Sunday, February 12, 2023

mmmdccclxv

Stress

          I have a canoe that gives me therapy my insurance won’t cover.
                                                                                                                                             —Chen Chen

Some of my most stress-ridden moments have occurred during therapy.

One thing about being homeless in California is the amazing medical insurance.

It pays for everything in that area, pretty much, and was the only perk to being homeless.

At least that I can think of. And I can’t think of much during that period.

Because there’s a thing called trauma and a thing called PTSD. These can affect memory.

And when one has as lousy a memory as mine, almost anything can eliminate it.

Or hide it, as the case may be.  Which is why I write.

I can’t begin to tell you the number of times I found msyelf overwelmed with joy or
some other emotion (sometimes not a favorable one) upon reading something I wrote that had me remembering.

I do not think of this as a problem. What I think of as a problem is forgetting things, whether inadvertantly, intentionally or in some darker subconscious manner.

I could elaborate on why I believe remembering/memory is so relevant, but won’t at the moment.  I will mention, though, that I discuss this at length quite often in this very poetry project.

Granted, there are getting close to being 3,900 poems in this project, so there is always the chance that you’d have to pilfer through a bunch of poems that would potentially not be to your liking before getting to the ones about why I think memory so important.

But what if the more you read them, the more you enjoyed them. Not likely, but, still.

Why would YOU want to know why I find memory so important, anyway?

I have had a few stressful extended moments whilst canoeing, as well.

Please notice that I have not dicscounted the potential positive benefits one might get from canoeing or therapy.

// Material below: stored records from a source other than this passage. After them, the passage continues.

(** An identifier for a new member: the next one, or one that is given, below. *)
Definition id_free (o : MetaObjectPrivate) (l : list slot) (id : Z) : Prop :=
  id = -1 /\ _index o + 1 < 2 ^ 31 \/ 0 <= id <= _index o /\ id ∉ slot_keys l ++ map fst (_events o).

(** [map_set] on nodes. *)
Fixpoint slot_set (x : slot) (l : list slot) : list slot :=
  match l with
  | [] => [x]
  | y :: l' => match fst (fst x) ?= fst (fst y) with Eq => x :: l' | Lt => x :: l | Gt => y :: slot_set x l' end
  end.

(** ** Nodes *)

Lemma slot_set_fst x l : map fst (slot_set x l) = map_set Z.compare (fst (fst x)) (snd (fst x)) (map fst l).
Proof.
  destruct x as [[k r] p]. induction l as [|[[k' r'] p'] l IH]; cbn in *; [done|]. destruct (k ?= k'); cbn; [done..|]. by rewrite IH.
Qed.

Lemma slot_set_perm x l : fst (fst x) ∉ slot_keys l -> slot_set x l ≡ₚ x :: l.
Proof.
  induction l as [|y l IH]; intros H; cbn [slot_set]; [done|]. apply not_elem_of_cons in H as [H1 H2].
  destruct (Z.compare_spec (fst (fst x)) (fst (fst y))) as [?|?|?]; [done|done|]. rewrite IH by done. apply Permutation_swap.
Qed.

Lemma map_set_perm {V} k (v : V) m : k ∉ map fst m -> map_set Z.compare k v m ≡ₚ (k, v) :: m.
Proof.
  induction m as [|[k' v'] m IH]; intros H; cbn [map_set]; [done|]. apply not_elem_of_cons in H as [H1 H2]. cbn in H1.
  destruct (Z.compare_spec k k') as [?|?|?]; [done|done|]. rewrite IH by done. apply Permutation_swap.
Qed.

Lemma same_slots l l' events : Forall2 same_slot l l' ->
  map fst l' = map fst l /\ refs l' = refs l /\ slot_keys l' = slot_keys l /\ entries l' events = entries l events.
Proof.
  intros H. assert (map fst l' = map fst l /\ map slot_entry l' = map slot_entry l) as [E1 E2].
  { induction H as [|x y l l' [Hf Hd] H IH]; [done|]. destruct IH as [E1 E2]. cbn. rewrite E1, E2. split; [by f_equal|]. f_equal.
    destruct (same_data_fields _ _ Hd) as (E & _ & _ & _ & E'). unfold slot_entry. by rewrite E, E'. }
  split_and!; [done| | |by unfold entries; rewrite E2].
  - unfold refs. rewrite <- !(map_map fst snd). by rewrite E1.
  - unfold slot_keys. rewrite <- !(map_map fst fst). by rewrite E1.
Qed.

Lemma slots_links s s1 l : links_only s s1 -> Forall (slot_ok s) l -> exists l', Forall2 same_slot l l' /\ Forall (slot_ok s1) l'.
Proof.
  intros L. induction 1 as [|[[k r] p] l (H1 & H2 & H3) H (l' & F & G)]; [by exists []|]. cbn in *.
  pose proof (links_data _ _ L r) as D. rewrite H1 in D. destruct (privates s1 !! r) as [q|] eqn:Eq; [|by inversion D].
  assert (same_data p q) as Hq by (by inversion D). destruct (same_data_fields _ _ Hq) as (Hu & _ & Hs & _).
  exists (((k, r), q) :: l'). split; constructor; try done. split; [done|]. cbn. by rewrite <- Hu, <- Hs.
Qed.

Lemma methods_links s s1 ids l : links_only s s1 -> methods_wf s ids l -> exists l', Forall2 same_slot l l' /\ methods_wf s1 ids l'.
Proof.
  intros L [H1 H2 H3 H4]. destruct (slots_links _ _ _ L H4) as (l' & F & G). exists l'. split; [done|].
  destruct (same_slots _ _ [] F) as (E1 & E2 & _ & _). split; rewrite ?E1; try done.
  - by rewrite (links_maps _ _ L).
  - change (NoDup (refs l')). by rewrite E2.
Qed.

Lemma object_ok_same s s1 o l l' : Forall2 same_slot l l' -> methods_wf s1 (_methods o) l' -> object_ok s o l -> object_ok s1 o l'.
Proof.
  intros F W [H1 H2 H3 H4 H5 H6 H7 H8]. destruct (same_slots _ _ (_events o) F) as (E1 & E2 & E3 & E4).
  split; unfold distinct_texts; rewrite ?E3, ?E4; done.
Qed.

(** ** Names *)

Lemma names_permutation names es es' : es ≡ₚ es' -> names_ok names es -> names_ok names es'.
Proof.
  intros P [H1 H2 H3]. split; [| |done].
  - intros n v Hv. apply H1. by rewrite P.
  - intros n id t E Ht. rewrite <- P. auto.
Qed.

Lemma names_add names es n id t t' : names_ok names es -> n ∉ map fst es -> 0 <= id < 2 ^ 31 -> t' = t \/ t' = MetaObjectType_Property ->
  names_ok (<[n := (id, t')]> names) ((n, (id, t)) :: es).
Proof.
  intros [H1 H2 H3] Hn Hi Ht. split.
  - intros n' v [[= -> ->]|Hv]%elem_of_cons.
    + exists id, t'. rewrite lookup_insert_eq. split; [done|]. destruct Ht as [-> | ->]; auto.
    + assert (n' <> n) as Hne by (intros ->; apply Hn, list_elem_of_fmap; by exists (n, v)). rewrite lookup_insert_ne by done. auto.
  - intros n' id' u. destruct (decide (n' = n)) as [->|Hne].
    + rewrite lookup_insert_eq. intros [= -> ->] Hu. destruct Ht as [-> | ->]; [by left|done].
    + rewrite lookup_insert_ne by done. intros E Hu. right. auto.
  - intros n' id' u. destruct (decide (n' = n)) as [->|Hne]; [rewrite lookup_insert_eq; by intros [= <- _]|].
    rewrite lookup_insert_ne by done. apply H3.
Qed.
(** An operation that only changes one object. *)
Lemma store_ok_object s this o o' l : store_ok s -> objects s !! this = Some o -> _methods o' = _methods o -> object_ok s o' l ->
  store_ok (put_object this o' s).
Proof.
  intros H Ho Em Hok. eapply store_ok_put; [exact H|done| | |done|exact (live_bound _ _ _ H Ho)|].
  - by apply (object_ok_frame s _ o' l).
  - intros other o2 l2 Hne E2 Hl2. split; [|exists l2; by apply (object_ok_frame s)]. rewrite Em. intros E. by apply Hne, (store_own _ H _ _ _ _ E2 Ho).
  - intros a Ha. destruct (store_next _ H a Ha) as (? & ? & _). done.
Qed.

(** ** The cache *)

Lemma refreshed_idx ids l events b : 0 <= b -> Forall (fun k => k <= b) (slot_keys l ++ map fst events) ->
  Forall (fun x : slot => mm_uid (snd x) = fst (fst x)) l -> Forall event_ok events -> r_idx (refreshed_all ids l events) <= b.
Proof.
  intros Hb H Hl He. rewrite Forall_app in H. destruct H as [K1 K2]. unfold refreshed_all.
  assert (forall acc, r_idx acc <= b -> r_idx (foldl (refresh_names ids) acc l) <= b) as L1.
  { clear He K2. unfold slot_keys in K1. induction l as [|x l IH]; intros acc Ha; [done|]. cbn [foldl map] in *.
    apply Forall_cons in K1 as [? ?]. apply Forall_cons in Hl as [Hx ?]. apply IH; [done..|]. cbn. lia. }
  assert (forall acc, r_idx acc <= b -> r_idx (foldl refresh_signal acc events) <= b) as L2.
  { clear L1 Hl K1. induction events as [|e events IH]; intros acc Ha; [done|]. cbn [foldl map] in *.
    apply Forall_cons in K2 as [? ?]. apply Forall_cons in He as [[Hx _] ?]. apply IH; [done..|]. cbn. lia. }
  apply L2, L1. done.
Qed.
(** ** The data *)

Inductive promise_status := Running | HasValue | HasError.
#[export] Instance promise_status_eq_dec : EqDecision promise_status.
Proof. solve_decision. Defined.

(** [ConnectingResult]; of the message of an error only whether there is one. *)
Record ConnectingResult := mkConnectingResult {
  cr_hasError : bool;
  cr_socket : bool;
  cr_disconnectionRequested : bool;
  cr_disconnectedPromise : nat;
}.

(** [Connecting], and for a client the promise of [connect]. *)
Record Connecting := mkConnecting {
  c_result : ConnectingResult;
  c_stopping : bool;
  c_complete : bool;
  c_connectedPromise : option nat;
}.

(** [Connected], and the future that [OnConnectedComplete] waits for. *)
Record Connected := mkConnected {
  k_hasError : bool;
  k_disconnectedPromise : nat;
  k_stopRequested : bool;
  k_shuttingdown : bool;
  k_complete : bool;
  k_futureConnected : option nat;
}.

(** [Disconnecting], with what its continuation captures. *)
Record Disconnecting := mkDisconnecting {
  d_socket : bool;
  d_disconnectedPromise : nat;
  d_completePromise : nat;
  d_wasConnected : bool;
}.

Inductive State := DisconnectedState | ConnectingState (i : nat) | ConnectedState (j : nat) | DisconnectingState (d : nat).

Inductive Status := Status_Disconnected | Status_Connecting | Status_Connected | Status_Disconnecting.

(** What is left to run: the operations of the network and the continuations. *)
Inductive task :=
  | TConnect (i : nat)
  | TConnectComplete (i : nat)
  | TEmitConnected (p : nat)
  | TSetConnected (p : nat)
  | TShutdown (j : nat)
  | TReceive (j : nat)
  | TSend (j : nat)
  | TConnectedComplete (j : nat)
  | TEnterDisconnected (socket : bool) (p : nat)
  | TClose (d : nat)
  | TDisconnectComplete (d : nat)
  | TEmitDisconnected (d : nat)
  | TSetDisconnected (p : nat)
  | TLink (src dst : nat)
  | TEnsureWait (i : nat)
  | TEnsureEnd (i : nat).

Inductive signal := Signal_connected | Signal_disconnected | Signal_socketEvent.

Record TcpMessageSocket := mkSocket {
  _state : State;
  connectings : list Connecting;
  connecteds : list Connected;
  disconnectings : list Disconnecting;
  promises : list promise_status;
  tasks : list task;
  signals : list signal;
  (** a call of [ensureReading] waits with the mutex *)
  locked : bool;
  (** an assertion failed, or a promise was set twice *)
  failed : bool;
}.

(** ** Fields *)

Definition set_state (st : State) (s : TcpMessageSocket) : TcpMessageSocket :=
  mkSocket st (connectings s) (connecteds s) (disconnectings s) (promises s) (tasks s) (signals s) (locked s) (failed s).
Definition set_connectings (l : list Connecting) (s : TcpMessageSocket) : TcpMessageSocket :=
  mkSocket (_state s) l (connecteds s) (disconnectings s) (promises s) (tasks s) (signals s) (locked s) (failed s).
Definition set_connecteds (l : list Connected) (s : TcpMessageSocket) : TcpMessageSocket :=
  mkSocket (_state s) (connectings s) l (disconnectings s) (promises s) (tasks s) (signals s) (locked s) (failed s).
Definition set_disconnectings (l : list Disconnecting) (s : TcpMessageSocket) : TcpMessageSocket :=
  mkSocket (_state s) (connectings s) (connecteds s) l (promises s) (tasks s) (signals s) (locked s) (failed s).
Definition set_promises (l : list promise_status) (s : TcpMessageSocket) : TcpMessageSocket :=
  mkSocket (_state s) (connectings s) (connecteds s) (disconnectings s) l (tasks s) (signals s) (locked s) (failed s).
Definition set_tasks (l : list task) (s : TcpMessageSocket) : TcpMessageSocket :=
  mkSocket (_state s) (connectings s) (connecteds s) (disconnectings s) (promises s) l (signals s) (locked s) (failed s).
Definition emit (l : list signal) (s : TcpMessageSocket) : TcpMessageSocket :=
  mkSocket (_state s) (connectings s) (connecteds s) (disconnectings s) (promises s) (tasks s) (signals s ++ l) (locked s) (failed s).
Definition set_locked (b : bool) (s : TcpMessageSocket) : TcpMessageSocket :=
  mkSocket (_state s) (connectings s) (connecteds s) (disconnectings s) (promises s) (tasks s) (signals s) b (failed s).
Definition fail (s : TcpMessageSocket) : TcpMessageSocket :=
  mkSocket (_state s) (connectings s) (connecteds s) (disconnectings s) (promises s) (tasks s) (signals s) (locked s) true.
Lemma inv_stop_connected s j : client_inv s -> _state s = ConnectedState j ->
  client_inv (Connected_stop j (length (promises s)) (set_promises (promises s ++ [Running]) s)).
Proof.
  intros I Est. destruct (inv_tasks _ I) as (m & mp & side & Pt & Hph & Hs & Hd & Hr).
  destruct (phase_connected_at _ _ _ _ Hph Est) as (k & Ek & Hk). set (q := length (promises s)).
  unfold Connected_stop. cbn [set_promises connecteds]. rewrite Ek.
  destruct (k_stopRequested k); cbn [negb]; [by apply inv_link|].
  set (k' := mkConnected _ _ _ _ _ _). set (s' := post _ _).
  assert (connecteds s' !! j = Some k') as Ek'. { apply list_lookup_insert_eq. by eapply lookup_lt_Some. }
  assert (exists mp', phase s' m mp' /\ NoDup mp' /\ forall r, r ∈ mp' -> r ∈ mp \/ r = q) as (mp' & Hph' & Hnd' & Hmp').
  { destruct Hk as [(p & -> & Hk)|(-> & [[-> Hk]|[-> Hk]])].
    - inversion Hph; subst. exists [p]. split; [by apply (phase_leaving _ j k')|]. split; [apply NoDup_singleton|]. by left.
    - exists [q]. split; [by apply (phase_connected _ j k')|]. split; [apply NoDup_singleton|]. intros r ->%list_elem_of_singleton. by right.
    - exists [q]. split; [by apply (phase_over _ j k')|]. split; [apply NoDup_singleton|]. intros r ->%list_elem_of_singleton. by right. }
  apply (inv_call s s' m mp side m mp' [TShutdown j] [Running]); try done; try apply I.
  - unfold s'. cbn. rewrite Pt, <- (assoc_L (++)). f_equiv. apply Permutation_app_comm.
  - repeat constructor. by eapply lookup_lt_Some.
  - by rewrite app_nil_r.
  - intros r Hr1. rewrite app_nil_r in Hr1. apply Hmp' in Hr1 as [Hr1| ->]; [by left|right]. split; [|done].
    unfold running. by apply list_lookup_middle.
  - intros i k0 E. destruct (decide (i = j)) as [-> |Hne]; [exists k'; split; [done|]; assert (k0 = k) as -> by congruence; done|]. exists k0. unfold s'. cbn. by rewrite list_lookup_insert_ne.
  - intros i k0 E. destruct (decide (i = j)) as [-> |Hne]; [exists k; by simplify_eq|]. exists k0. unfold s' in E. cbn in E.
    by rewrite list_lookup_insert_ne in E.
  - intros u Hu. unfold s'. cbn. rewrite Pt, !elem_of_app. auto.
  - by left.
Qed.

Lemma inv_stop_connecting s i : client_inv s -> _state s = ConnectingState i ->
  client_inv (Connecting_stop i (length (promises s)) (set_promises (promises s ++ [Running]) s)).
Proof.
  intros I Est. destruct (inv_tasks _ I) as (m & mp & side & Pt & Hph & Hs & Hd & Hr). set (q := length (promises s)).
  assert (exists c p, connectings s !! i = Some c /\ c_connectedPromise c = Some p /\ mp = [p; cr_disconnectedPromise (c_result c)] /\
    (m = Some (TConnect i) /\ c_complete c = false \/ m = Some (TConnectComplete i) /\ c_complete c = true)) as (c & p & Ec & Ep & Emp & Hm).
  { destruct Hph as [|i' c p E|i' c p E| | | | |]; try congruence; assert (i' = i) as -> by congruence; exists c, p; split_and!; auto. }
  unfold Connecting_stop. cbn [set_promises connectings]. rewrite Ec. cbv zeta.
  destruct (c_stopping c) eqn:Estop; cbn [negb]; [by apply inv_link|].
  set (c' := mkConnecting _ _ _ _). set (s' := set_connectings _ _).
  assert (connectings s' !! i = Some c') as Ec'. { apply list_lookup_insert_eq. by eapply lookup_lt_Some. }
  assert (running s p) as Hp. { subst mp. by apply Forall_cons in Hr as [? _]. }
  apply (inv_call s s' m mp side m [p; q] [] [Running]); try done; eauto; try apply I.
  - destruct Hm as [[-> Hm]|[-> Hm]].
    + by apply (phase_connecting s' i c').
    + by apply (phase_complete s' i c').
  - cbn. apply NoDup_cons. split; [|apply NoDup_singleton]. rewrite list_elem_of_singleton. apply running_bound in Hp. unfold q. lia.
  - intros r Hr1. rewrite app_nil_r in Hr1. subst mp. apply elem_of_cons in Hr1 as [-> |Hr1%list_elem_of_singleton]; [left; by left|right].
    subst r. split; [|done]. unfold running. by apply list_lookup_middle.
  - intros u Hu. unfold s'. cbn. rewrite Pt, !elem_of_app. auto.
  - intros i0 c0 E. destruct (decide (i0 = i)) as [-> |Hne]; [by simplify_eq|]. apply (inv_stop _ I i0). unfold s' in E. cbn in E.
    by rewrite list_lookup_insert_ne in E.
Qed.

Lemma inv_disconnect s : client_inv s -> client_inv (snd (doDisconnect s)).
Proof.
  intros I. unfold doDisconnect. destruct (_state s) eqn:Est; cbn [new_promise snd].
  - by apply inv_new_promise.
  - by apply inv_stop_connecting.
  - by apply inv_stop_connected.
  - by apply inv_new_promise.
Qed.

(** ** Steps *)

Lemma inv_tasks_run s t error more rest s' : client_inv s -> t :: rest ≡ₚ tasks s -> run_task t error more (set_tasks rest s) = Some s' ->
  client_inv s'.
Proof.
  intros I P. pose proof (inv_unlocked _ I) as Hl. destruct t as [i|i|p|p|j|j|j|j|socket p|d|d|d|p|src dst|i|i]; cbn [run_task set_tasks locked]; rewrite ?Hl.
  - intros [= <-]. by apply inv_connecting_done.
  - intros [= <-]. by apply inv_connect_complete.
  - intros [= <-]. by apply inv_emit_connected.
  - intros [= <-]. apply (inv_finish s (TSetConnected p)); try done; [by inversion 1|]. by intros q [[=]|[= ->]].
  - intros [= <-]. by apply inv_shutdown.
  - intros [= <-]. by apply inv_received.
  - intros [= <-]. by apply inv_sent.
  - cbn [set_tasks connecteds]. destruct (connecteds s !! j) as [k|] eqn:Ek; [|done]. match goal with |- (if ?b then _ else _) = _ -> _ => destruct b; [|done] end. intros [= <-]. by apply (inv_connected_complete s j).
  - intros [= <-]. by apply inv_enter_disconnected.
  - cbn [set_tasks disconnectings]. destruct (disconnectings s !! d) as [x|] eqn:Ex; [|done]. intros [= <-]. by apply inv_close.
  - intros [= <-]. by apply inv_disconnect_complete.
  - cbn [set_tasks disconnectings]. destruct (disconnectings s !! d) as [x|] eqn:Ex; [|done]. intros [= <-]. by apply (inv_emit_disconnected s d).
  - intros [= <-]. apply (inv_finish s (TSetDisconnected p)); try done; [by inversion 1|]. by intros q [[=]|[=]].
  - cbn [set_tasks promises]. intros H. assert (exists st, st <> Running /\ finish dst st (set_tasks rest s) = s') as (st & Hst & <-).
    { destruct (promises s !! src) as [[]|]; try done; injection H as <-; (eexists; split; [|reflexivity]; done). }
    apply (inv_finish s (TLink src dst)); try done; [by inversion 1|]. by intros q [[=]|[=]].
  - destruct (side_step _ _ _ I P) as [[] _]. by inversion 1.
  - destruct (side_step _ _ _ I P) as [[] _]. by inversion 1.
Qed.

(** The events of a client, which does not call [ensureReading]. *)
Definition client_event (e : event) : Prop := e <> EnsureReading.

Lemma inv_client : client_inv Socket_client.
Proof.
  split; try done. exists None, [], []. split; [done|]. split; [by apply phase_disconnected|]. repeat constructor.
Qed.

Lemma client_inv_step s e s' : client_inv s -> client_event e -> step e s = Some s' -> client_inv s'.
Proof.
  intros I He. pose proof (inv_unlocked _ I) as Hl. destruct e as [u| | | |k error more]; cbn [step]; rewrite ?Hl; try done.
  - intros [= <-]. by apply inv_connect.
  - intros [= <-]. by apply inv_disconnect.
  - intros [= <-]. by apply inv_send.
  - intros (t & Ht & H)%bind_Some. apply (inv_tasks_run s t error more (take k (tasks s) ++ drop (S k) (tasks s)) s' I); [|done]. symmetry. by apply take_task.
Qed.

Inductive client_reachable : TcpMessageSocket -> Prop :=
  | client_start : client_reachable Socket_client
  | client_step s e s' : client_reachable s -> client_event e -> step e s = Some s' -> client_reachable s'.

Lemma client_reachable_inv s : client_reachable s -> client_inv s.
Proof. induction 1; [by apply inv_client|by eapply client_inv_step]. Qed.
Lemma less_setPromise s j k error t rest side : t :: rest ≡ₚ tasks s -> connecteds s !! j = Some k -> k_complete k = false ->
  (t = TReceive j /\ rest = side \/ weight s t = 1 /\ rest ≡ₚ TReceive j :: side) ->
  measure (Connected_setPromise j error (set_tasks rest s)) < measure s.
Proof.
  intros P Ek Hk Ht. unfold Connected_setPromise. cbn [set_tasks connecteds]. rewrite Ek, Hk. set (k' := mkConnected _ _ _ _ _ _). set (s' := post _ _).
  assert (is_complete s' j = true) as Hj. { unfold is_complete, s'. cbn. rewrite list_lookup_insert_eq by (by eapply lookup_lt_Some). done. }
  assert (completes s s') as Hc.
  { intros i Hi. destruct (decide (i = j)) as [->|Hne]; [done|]. unfold is_complete in *. unfold s'. cbn. by rewrite list_lookup_insert_ne. }
  assert (weight s (TReceive j) = 7) as W by (cbn; unfold is_complete; by rewrite Ek, Hk).
  destruct Ht as [[-> ->]|[Hw Pr]]; [apply (measure_less s s' (TReceive j) side [TConnectedComplete j]); try done; rewrite W; cbn; lia|].
  unfold measure. rewrite <- P. change (tasks s') with (rest ++ [TConnectedComplete j]). rewrite Pr, sum_list_with_app. cbn [sum_list_with]. rewrite W, Hw.
  pose proof (sum_le (weight s') (weight s) side (fun u => weight_completes s s' u Hc)). cbn [weight]. rewrite Hj. lia.
Qed.

Lemma less_rest s t rest s' new : t :: rest ≡ₚ tasks s -> tasks s' = rest ++ new -> connecteds s' = connecteds s ->
  sum_list_with (weight s') new < weight s t -> measure s' < measure s.
Proof. intros P E Ec. apply (measure_less s s' t rest new P E). by apply completes_same. Qed.

Lemma less_nothing s t rest : t :: rest ≡ₚ tasks s -> measure (set_tasks rest s) < measure s.
Proof. intros P. apply (less_rest s t rest _ []); [done|by rewrite app_nil_r|done|]. destruct t; cbn; repeat case_match; lia. Qed.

That last sentence sounded like a disclaimer, and indeed was one. Did that come about because I’ve been thinking a lot about lawsuits?

I wonder why I might be thinking a lot about lawsuits lately.

I’m just kidding. Almost joking. I know why I’ve been thinking a lot about lawsuits lately.

In an effort at some engagement of late, I've been asking direct questions to any potential readers, should there be any. Although I realize it’s a poetry device that is used on occasion without the author or anyone else involved, fictional or real, expecting to get a response.

Nevertheless, I’ll note here that it’s not that I expect a response, because I don't.

It's just that I would like to have a few responses to my direct questions to the folks who may be reading these poems, should there ever be a soul or two reading them.

This poem has been a send-up or an homage to Chen Chen, whose latest book I have just began reading.

His latest book is entitled “Your Emergency Contact Has Experienced an Emergency.”

I have a small, coffin-shaped apartment that offers me extensive therapy that is not paid by any insurance.

I am soon to move out of this home, for which I am grateful, having lived here for over four years now.

That prospect makes me very giddy and to that I say the sooner the better.

True or False: Therapy is a digging oneself out of situations that we either brought upon ourselves or the circumstances arose unexpectedly in such ways that the fault(s) cannot be attributed to us or else they exist due to some combination of both.